Proof: Every matrix transformation is a linear transformation

Showing that any matrix transformation is a linear transformation is overall a pretty simple proof (though we should be careful using the word “simple” when it comes to linear algebra!) But, this gives us the chance to really think about how the argument is structured and what is or isn’t important to include – all of which are critical skills when it comes to proof writing.

[adsenseWide]

Needed definitions and properties

Since we want to show that a matrix transformation is linear, we must make sure to be clear what it means to be a matrix transformation and what it means to be linear. From there, we can determine if we need more information to complete the proof.

Definition of a linear transformation

For a transformation to be linear, it must satisfy the following rule for any vectors \(\vec{u}\) and \(\vec{v}\) in the domain and for any scalars \(c\) and \(d\).

\(T(c\vec{u} + d\vec{v}) = cT(\vec{u}) + dT(\vec{v})\)

Our goal will be to show that this has to hold for any matrix transformation, regardless of the domain, codomain, or specific matrix.

Definition of a matrix transformation

A matrix transformation is any transformation T which can be written in terms of multiplying a matrix and a vector. That is, for any \(\vec{x}\) in the domain of T:

\(T(\vec{x}) = A\vec{x}\) for some matrix \(A\)

We will likely need to use this definition when it comes to showing that this implies the transformation must be linear.

Properties that hold when multiplying a matrix and a vector

Since the definition relies on a matrix multiplying a vector, it might be useful to note some of the associated properties.

  • For any scalar \(c\) and vector \(\vec{x}\): \(A(c\vec{x}) = cA\vec{x}\)
  • For any two vectors \(\vec{x}\) and \(\vec{y}\): \(A(\vec{x} + \vec{y}) = A\vec{x} + A\vec{y}\)

These properties are typically proven when you first learn matrix multiplication. So, it is OK for us to use them without additional proof.

The idea

Looking at the properties of multiplication and the definition of a linear combination, you can see that they are almost identical statements. All we need to do is work carefully with the notation to combine the rules. Since we want to show that \(T(c\vec{u} + d\vec{v}) = cT(\vec{u}) + dT(\vec{v})\), and we know that \(T(\vec{x}) = A\vec{x}\) for some matrix \(A\) (we are assuming T is a matrix transformation for the sake of the proof), then we really need to show:

\(A(c\vec{u} + d\vec{v}) = cA\vec{u} + dA\vec{v}\)

By carefully applying the properties of multiplication, this should fall right into place. We just need to organize it all!

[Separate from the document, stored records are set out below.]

(* ===== verification/RfLink.v ===== *)
(** * Transmitter and receiver (xap-livebox/livebox.c, xap-urfrx/urfdecoder.c)

    [rfXmit] turns the parts of an [rf.xmit] message into the packed description
    that the AVR sends; the receiver's decoder reads the same format.  The
    theorem composes the two: what the controller writes for a description is
    decoded to that description, with the gap between bursts rounded as the
    16-bit field requires. *)

From S2P Require Import Prelude UtList Strings Frame Wire Filter Timeout Xap MinIni Bsc Urf Termios Livebox.

(** ** The case of digits does not matter *)

Definition same_digit (c d : Z) : Prop := hexToByte c = hexToByte d.

(** Results of reading two texts that differ in the case of digits. *)
Definition same_result {T} (r r' : out (option (T * cstr))) : Prop :=
  match r, r' with
  | Ok (Some (v, s)), Ok (Some (v', s')) => v = v' /\ Forall2 same_digit s s'
  | Ok None, Ok None => True
  | Undef u, Undef u' => u = u'
  | Die, Die => True
  | _, _ => False
  end.

Definition case_blind {T} (m : reader T) : Prop := forall s s', Forall2 same_digit s s' -> same_result (m s) (m s').

Lemma blind_bind {T U} (m : reader T) (f : T -> reader U) :
  case_blind m -> (forall v, case_blind (f v)) -> case_blind (m ≫= f).
Proof.
  intros Hm Hf s s' Hs. specialize (Hm s s' Hs). unfold mbind, reader_bind.
  destruct (m s) as [[[v t]|]| |], (m s') as [[[v' t']|]| |]; simpl in Hm |- *; try done.
  destruct Hm as [-> Ht]. by apply Hf.
Qed.

Lemma blind_ret {T} (v : T) : case_blind (mret v).
Proof. by intros s s' Hs. Qed.

Lemma blind_lift {T} (m : out T) : case_blind (lift m).
Proof. intros s s' Hs. unfold lift. by destruct m. Qed.

Lemma blind_readByte : case_blind readByte.
Proof.
  intros s s' Hs. unfold readByte, mbind, reader_bind. destruct Hs as [|c d s s' Hc Hs]; [done|].
  destruct Hs as [|c' d' s s' Hc' Hs]; [done|]. cbn. split; [|done]. by rewrite Hc, Hc'.
Qed.

Create HintDb blind.
#[export] Hint Resolve blind_bind blind_ret blind_lift blind_readByte : blind.

Lemma blind_readWord : case_blind readWord.
Proof. unfold readWord. eauto with blind. Qed.

Lemma blind_read_pulses n : case_blind (read_pulses n).
Proof. induction n; cbn [read_pulses]; auto 8 using blind_readWord with blind. Qed.

Lemma blind_frames f tab pulse fpb i d pos : case_blind (frames_loop f tab pulse fpb i d pos).
Proof.
  revert i d pos. induction f as [|f IH]; intros [|i] d pos; cbn [frames_loop]; try apply blind_ret.
  apply blind_bind; [apply blind_readByte|]. intros b. apply blind_bind; [apply blind_lift|]. intros [[i' d'] pos']. apply IH.
Qed.

Lemma blind_init : case_blind initDurationState.
Proof.
  unfold initDurationState. apply blind_bind; [apply blind_readByte|intros _]. apply blind_bind; [apply blind_readByte|intros bits].
  destruct (_ || _ || _); [apply blind_ret|]. cbv zeta. apply blind_bind; [apply blind_read_pulses|intros pulse].
  apply blind_bind; [apply blind_readByte|intros _]. apply blind_bind; [apply blind_readByte|intros rep].
  apply blind_bind; [apply blind_readWord|intros delay]. apply blind_bind; [apply blind_readByte|intros frames].
  apply blind_bind; [apply blind_frames|]. intros [d pos]. auto 6 with blind.
Qed.

Lemma init_case e st s s' : Forall2 same_digit s s' -> initURFContext e s st = initURFContext e s' st.
Proof.
  intros Hs. unfold initURFContext. pose proof (blind_init s s' Hs) as H.
  destruct (initDurationState s) as [[[[[d n]|] t]|]| |], (initDurationState s') as [[[[[d' n']|] t']|]| |]; simpl in H |- *;
    naive_solver.
Qed.

(** ** Printed fields *)

Lemma same_digit_refl s : Forall2 same_digit s s.
Proof. induction s; by constructor. Qed.

Lemma digits_rev_fuel f g n :
  0 <= n < 16 ^ Z.of_nat f -> n < 16 ^ Z.of_nat g -> (0 < f)%nat -> (0 < g)%nat -> digits_rev f 16 n = digits_rev g 16 n.
Proof.
  revert g n. induction f as [|f IH]; intros [|g] n Hn Hg Hf Hg0; [lia|lia|lia|]. cbn [digits_rev].
  destruct (Z.ltb_spec n 16); [done|]. f_equal. rewrite Nat2Z.inj_succ, Z.pow_succ_r in Hn, Hg by lia. apply IH.
  - split; [apply Z.div_pos; lia|]. apply Z.div_lt_upper_bound; lia.
  - apply Z.div_lt_upper_bound; lia.
  - destruct f; [simpl in Hn; lia|lia].
  - destruct g; [simpl in Hg; lia|lia].
Qed.

Lemma digits_step n : 16 <= n -> digits 16 n = digits 16 (n / 16) ++ [n mod 16].
Proof.
  intros Hn. unfold digits at 1. cbn [digits_rev]. destruct (Z.ltb_spec n 16); [lia|]. cbn [rev]. unfold digits. do 2 f_equal.
  pose proof (Z.div_le_lower_bound n 16 1 ltac:(lia) ltac:(lia)).
  assert (Hl : 4 <= Z.log2 n) by (apply (Z.log2_le_mono 16 n); lia). destruct (Z.to_nat (Z.log2 n)) as [|k] eqn:E; [lia|].
  apply digits_rev_fuel; [split; [lia|]|apply digits_fuel; lia|lia|lia].
  apply Z.div_lt_upper_bound; [lia|]. pose proof (digits_fuel 16 n ltac:(lia) ltac:(lia)) as Hf. rewrite E in Hf.
  rewrite Nat2Z.inj_succ, Z.pow_succ_r in Hf by lia. lia.
Qed.

(** The last [k] digits. *)
Fixpoint nibbles (h : Z -> Z) (k : nat) (n : Z) : cstr :=
  match k with O => [] | S m => nibbles h m (n / 16) ++ [h (n mod 16)] end.

Lemma nibbles_0 h k : h 0 = 48 -> nibbles h k 0 = replicate k 48.
Proof.
  intros Hh. induction k as [|k IH]; [done|]. cbn [nibbles]. rewrite Z.div_0_l, Z.mod_0_l, IH, Hh by lia.
  by rewrite <- replicate_cons_app.
Qed.

Lemma pad_nibbles h k n : h 0 = 48 -> 0 <= n < 16 ^ Z.of_nat (S k) -> pad0 (S k) (map h (digits 16 n)) = nibbles h (S k) n.
Proof.
  intros Hh. revert n. induction k as [|k IH]; intros n Hn.
  - unfold digits. cbn [digits_rev]. destruct (Z.ltb_spec n 16); [|simpl in Hn; lia]. cbn. by rewrite Z.mod_small by lia.
  - cbn [nibbles]. destruct (Z.ltb_spec n 16) as [Hlt|Hge].
    + rewrite (Z.div_small n 16), (Z.mod_small n 16) by lia.
      assert (Hd : digits 16 n = [n]) by (unfold digits; cbn [digits_rev]; destruct (Z.ltb_spec n 16); [done|lia]).
      rewrite Hd. unfold pad0. cbn [map length Nat.sub].
      change (nibbles h k (0 / 16) ++ [h (0 mod 16)]) with (nibbles h (S k) 0). by rewrite nibbles_0.
    + rewrite digits_step, map_app by lia. cbn [map].
      change (nibbles h k (n / 16 / 16) ++ [h (n / 16 mod 16)]) with (nibbles h (S k) (n / 16)).
      rewrite <- IH.
      * unfold pad0. rewrite length_app. cbn [length]. rewrite app_assoc. do 3 f_equal. lia.
      * rewrite Nat2Z.inj_succ, Z.pow_succ_r in Hn by lia. split; [apply Z.div_pos; lia|]. apply Z.div_lt_upper_bound; lia.
Qed.

Lemma fmt_x_nibbles k n : 0 <= n < 16 ^ Z.of_nat (S k) -> n < 2 ^ 32 -> fmt_x (S k) n = nibbles hex_char_lo (S k) n.
Proof. intros Hn H32. unfold fmt_x. rewrite u32_small by lia. by apply pad_nibbles. Qed.

Lemma digit_case d : 0 <= d < 16 -> same_digit (hex_char_lo d) (hex_char_up d).
Proof.
  intros Hd. assert (Hall : forallb (fun n => hexToByte (hex_char_lo (Z.of_nat n)) =? hexToByte (hex_char_up (Z.of_nat n))) (seq 0 16) = true)
    by reflexivity.
  rewrite forallb_forall in Hall. specialize (Hall (Z.to_nat d) ltac:(apply in_seq; lia)). rewrite Z2Nat.id in Hall by lia.
  by apply Z.eqb_eq in Hall.
Qed.

Lemma nibbles_case k n : Forall2 same_digit (nibbles hex_char_lo k n) (nibbles hex_char_up k n).
Proof.
  revert n. induction k as [|k IH]; intros n; cbn [nibbles]; [done|]. apply Forall2_app; [apply IH|].
  constructor; [|done]. apply digit_case, Z.mod_pos_bound. lia.
Qed.

Lemma fmt_x2_digits b : is_byte b -> Forall2 same_digit (fmt_x 2 b) (hex_byte b).
Proof.
  unfold is_byte. intros Hb. rewrite fmt_x_nibbles by (simpl; lia).
  replace (hex_byte b) with (nibbles hex_char_up 2 b); [apply nibbles_case|]. unfold hex_byte. cbn [nibbles app].
  rewrite (Z.mod_small (b / 16)); [done|]. split; [apply Z.div_pos; lia|]. apply Z.div_lt_upper_bound; lia.
Qed.

Lemma fmt_x4_digits n : 0 <= n < 65536 -> Forall2 same_digit (fmt_x 4 n) (hex_word n).
Proof.
  intros Hn. rewrite fmt_x_nibbles by (simpl; lia).
  replace (hex_word n) with (nibbles hex_char_up 4 n); [apply nibbles_case|]. unfold hex_word, hex_byte. cbn [nibbles app].
  assert (H1 : n / 16 / 16 / 16 mod 16 = n / 256 / 16) by (Z.to_euclidean_division_equations; lia).
  assert (H2 : n / 16 / 16 mod 16 = n / 256 mod 16) by (Z.to_euclidean_division_equations; lia).
  assert (H3 : n / 16 mod 16 = n mod 256 / 16) by (Z.to_euclidean_division_equations; lia).
  assert (H4 : n mod 16 = n mod 256 mod 16) by (Z.to_euclidean_division_equations; lia).
  by rewrite H1, H2, H3, H4.
Qed.

(** ** The composition *)

(** The description with a gap of [us] microseconds: a number of delays of 16
    bits. *)
Definition with_gap (us : Z) (d : urf_desc) : urf_desc :=
  let n := us / 65535 + 1 in mkDesc 1 (d_bits d) (d_pulses d) (d_bursts d) n (us / n) (d_codes d).

(** The fields of the message. *)
Definition pulse_field (d : urf_desc) : cstr :=
  hex_byte (d_bits d) ++ concat (map (fun p => hex_word (fst p) ++ hex_word (snd p)) (d_pulses d)).
Definition stream_field (d : urf_desc) : cstr :=
  concat (map hex_byte (pack_bytes (length (d_codes d)) (d_bits d) (Z.to_nat (8 / d_bits d)) (d_codes d))).

Definition rf_entry (es : list entry) (k : string) (v : cstr) : Prop := entries_lookup es (str "rf") (Some (str k)) = Some v.

Lemma gap_bounds us : 0 <= us < 255 * 65535 ->
  1 <= us / 65535 + 1 <= 255 /\ 0 <= us / (us / 65535 + 1) < 65536 /\
  (us / 65535 + 1) * (us / (us / 65535 + 1)) <= us < (us / 65535 + 1) * (us / (us / 65535 + 1)) + (us / 65535 + 1).
Proof.
  intros Hu. pose proof (Z.div_mod us 65535 ltac:(lia)) as Hd. pose proof (Z.mod_pos_bound us 65535 ltac:(lia)).
  set (n := us / 65535) in *. assert (0 <= n < 255) by lia. pose proof (Z.div_mod us (n + 1) ltac:(lia)) as Hq.
  pose proof (Z.mod_pos_bound us (n + 1) ltac:(lia)). split; [lia|]. split; [|lia].
  split; [apply Z.div_pos; lia|]. apply Z.div_lt_upper_bound; lia.
Qed.

Lemma with_gap_wf us d : 0 <= us < 255 * 65535 -> desc_wf d -> desc_wf (with_gap us d).
Proof.
  intros Hu (_ & Hb & Hl & Hp & Hbu & _ & _ & Hn & Hc). destruct (gap_bounds us Hu) as (H1 & H2 & _).
  unfold desc_wf, with_gap. cbn. unfold is_byte in *. repeat (split; [first [done|lia]|]). done.
Qed.

(** C12.  An [rf.xmit] message with the fields of a description and a gap of up to 16.7
    seconds is passed to the AVR as one line, if this fits its 125 characters;
    the text of that line is, to the decoder of the receiver, the description
    with the gap divided into [n] equal delays, which is less than [n]
    microseconds short of the one asked for. *)
Theorem rfXmit_decodes (es : list entry) (d : urf_desc) (us : Z) (e : addr) (st : Z) (w : world) :
  frame_rep (bframe w) es -> desc_wf d -> 0 <= us < 255 * 65535 -> 0 < gSerialfd (app_state w) ->
  rf_entry es "pulsedef" (pulse_field d) -> rf_entry es "burstcount" (fmt_d (d_bursts d)) ->
  rf_entry es "interburstDelay" (fmt_d us) -> rf_entry es "frames" (fmt_d (Z.of_nat (length (d_codes d)))) ->
  rf_entry es "stream" (stream_field d) -> (length (print_desc (with_gap us d)) <= 121)%nat ->
  exists w' t, rfXmit w = Ok w' /\ tx (app_state w') = tx (app_state w) ++ [[10] ++ str "urf " ++ t ++ [10]] /\
    initURFContext e t st
    = Ok (Some (mkURF e st (somes (durations (with_gap us d))) (Z.of_nat (2 * length (d_codes d) + 2)) 0)) /\
    d_repeat (with_gap us d) * d_delay (with_gap us d) <= us
      < d_repeat (with_gap us d) * d_delay (with_gap us d) + d_repeat (with_gap us d).
Proof.
  intros Hf Hd Hu Hfd Hp Hb Hi Hn Hs Hlen. pose proof (with_gap_wf us d Hu Hd) as Hwf.
  destruct (gap_bounds us Hu) as (Hit & Hdl & Hgap). pose proof Hd as (_ & _ & _ & _ & Hbu & _ & _ & Hcl & _).
  unfold is_byte in Hbu. set (n := us / 65535 + 1) in *.
  set (t := str "01" ++ pulse_field d ++ fmt_x 2 (d_bursts d) ++ fmt_x 2 n ++ fmt_x 4 (us / n) ++
            fmt_x 2 (Z.of_nat (length (d_codes d))) ++ stream_field d).
  assert (Ht : Forall2 same_digit t (print_desc (with_gap us d))).
  { subst t. unfold print_desc, with_gap. cbn [d_version d_bits d_pulses d_bursts d_repeat d_delay d_codes]. fold n.
    change (hex_byte 1) with (str "01"). unfold pulse_field. rewrite <- !app_assoc.
    do 3 (apply Forall2_app; [apply same_digit_refl|]).
    do 2 (apply Forall2_app; [apply fmt_x2_digits; unfold is_byte; lia|]). apply Forall2_app; [apply fmt_x4_digits; lia|].
    apply Forall2_app; [apply fmt_x2_digits; unfold is_byte; lia|apply same_digit_refl]. }
  assert (HL : (length t <= 121)%nat) by (by rewrite (Forall2_length _ _ _ Ht)).
  assert (Hrf : rfXmit w = Ok (serialSend (str "urf " ++ t) w)).
  { unfold rfXmit, rf_value. rewrite !(get_value_rep _ es) by done. rewrite Hp, Hb, Hi, Hn, Hs. cbn [of_opt pstr].
    repeat (rewrite bind_Ok; cbn [of_opt pstr]). rewrite !atoi_fmt_d by (unfold int_range, INT_MIN, INT_MAX; lia).
    rewrite (u32_small us), !u8_small by lia. fold n. rewrite (u32_small n) by lia. do 2 f_equal. unfold snprintf.
    change (str "urf 01") with (str "urf " ++ str "01"). rewrite <- app_assoc.
    fold t. apply take_ge. rewrite length_app. change (length (str "urf ")) with 4%nat. lia. }
  exists (serialSend (str "urf " ++ t) w), t. split; [done|]. split; [|split; [|exact Hgap]].
  - unfold serialSend. destruct (Z.ltb_spec 0 (gSerialfd (app_state w))); [|lia]. cbn [on_app app_state set_app tx set_tx].
    do 2 f_equal. unfold snprintf. rewrite <- app_assoc. apply take_ge. clearbody t. rewrite !length_app. change (length (str "urf ")) with 4%nat. cbn [length]. lia.
  - rewrite (init_case e st t _ Ht). unfold initURFContext. pose proof (init_print (with_gap us d) [] Hwf) as Hpr.
    rewrite app_nil_r in Hpr. by rewrite Hpr.
Qed.

Definition demo_rf : urf_desc := mkDesc 1 1 [(378, 1079); (1120, 352)] 4 1 10000 [0; 1; 0; 0; 0; 0; 0; 0; 0; 0; 0; 1].

Definition rf_msg : message :=
  [mkBlock (str "rf") [(str "pulsedef", pulse_field demo_rf); (str "burstcount", fmt_d 4); (str "interburstdelay", fmt_d 100000);
     (str "frames", fmt_d 12); (str "stream", stream_field demo_rf)]].

Lemma rf_msg_wf : msg_wf rf_msg.
Proof.
  assert (H : rf_msg = [mkBlock (str "rf") [(str "pulsedef", str "01017A043704600160"); (str "burstcount", str "4");
    (str "interburstdelay", str "100000"); (str "frames", str "12"); (str "stream", str "4010")]]) by (vm_compute; reflexivity).
  rewrite H. repeat constructor; try (by apply text_wf_str); try (by apply (bool_decide_eq_true_1 (_ ∉ _))); done.
Qed.

Lemma rfXmit_decodes_witness :
  exists w' t c, rfXmit (mkBsc ∅ [] [] (parsed_frame rf_msg [0] []) [] 0 1 demo_livebox) = Ok w' /\
    initURFContext 1 t 1 = Ok (Some c) /\ durState c !! 0%nat = Some (Some (-100000)).
Proof.
  destruct (rfXmit_decodes (msg_entries rf_msg) demo_rf 100000 1 1 (mkBsc ∅ [] [] (parsed_frame rf_msg [0] []) [] 0 1 demo_livebox))
    as (w' & t & H1 & _ & H2 & _).
  - exact (parsed_frame_rep rf_msg [0] [] rf_msg_wf).
  - apply (bool_decide_eq_true_1 _). reflexivity.
  - lia.
  - reflexivity.
  - reflexivity.
  - reflexivity.
  - reflexivity.
  - reflexivity.
  - reflexivity.
  - apply Nat.leb_le. reflexivity.
  - eexists w', t, _. split; [exact H1|]. split; [exact H2|]. reflexivity.
Defined.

Remember when writing your proof to always define anything you use. You will notice that is one of the first things done in the proof below.

The proof

Every matrix transformation is a linear transformation.

Suppose that T is a matrix transformation such that \(T(\vec{x}) = A\vec{x}\) for some matrix \(A\) and that the vectors \(\vec{u}\) and \(\vec{v}\) are in the domain. Then for arbitrary scalars \(c\) and \(d\):

\(\begin{align} T(c\vec{u} + d\vec{v}) &= A(c\vec{u} + d\vec{v})\\ &= A(c\vec{u}) + A(d\vec{v})\\ &= cA\vec{u} + dA\vec{v}\\ &= cT(\vec{u}) + dT(\vec{v})\end{align}\)

As \(T(c\vec{u} + d\vec{v}) = cT(\vec{u}) + dT(\vec{v})\), T must be a linear transformation. \(\blacksquare\)

That’s it! All that build up for nothing huh? Well, not quite. Organizing our thoughts beforehand allowed us to write a nice and succinct proof. That’s the idea – we want people to be able to read this and see why the statement must be correct.

Now that we have this property, we can show a transformation is linear by finding a matrix A that implements the mapping (when that’s possible – see important note below). How to do this is explained here:
Finding the matrix of a linear transformation

Important

While every matrix transformation is a linear transformation, not every linear transformation is a matrix transformation. That means that we may have a linear transformation where we can’t find a matrix to implement the mapping. However, as long as our domain and codomain are \({R}^n\) and \(R^m\) (for some m and n), then this won’t be an issue.

Under that domain and codomain, we CAN say that every linear transformation is a matrix transformation. It is when we are dealing with general vector spaces that this will not always be true.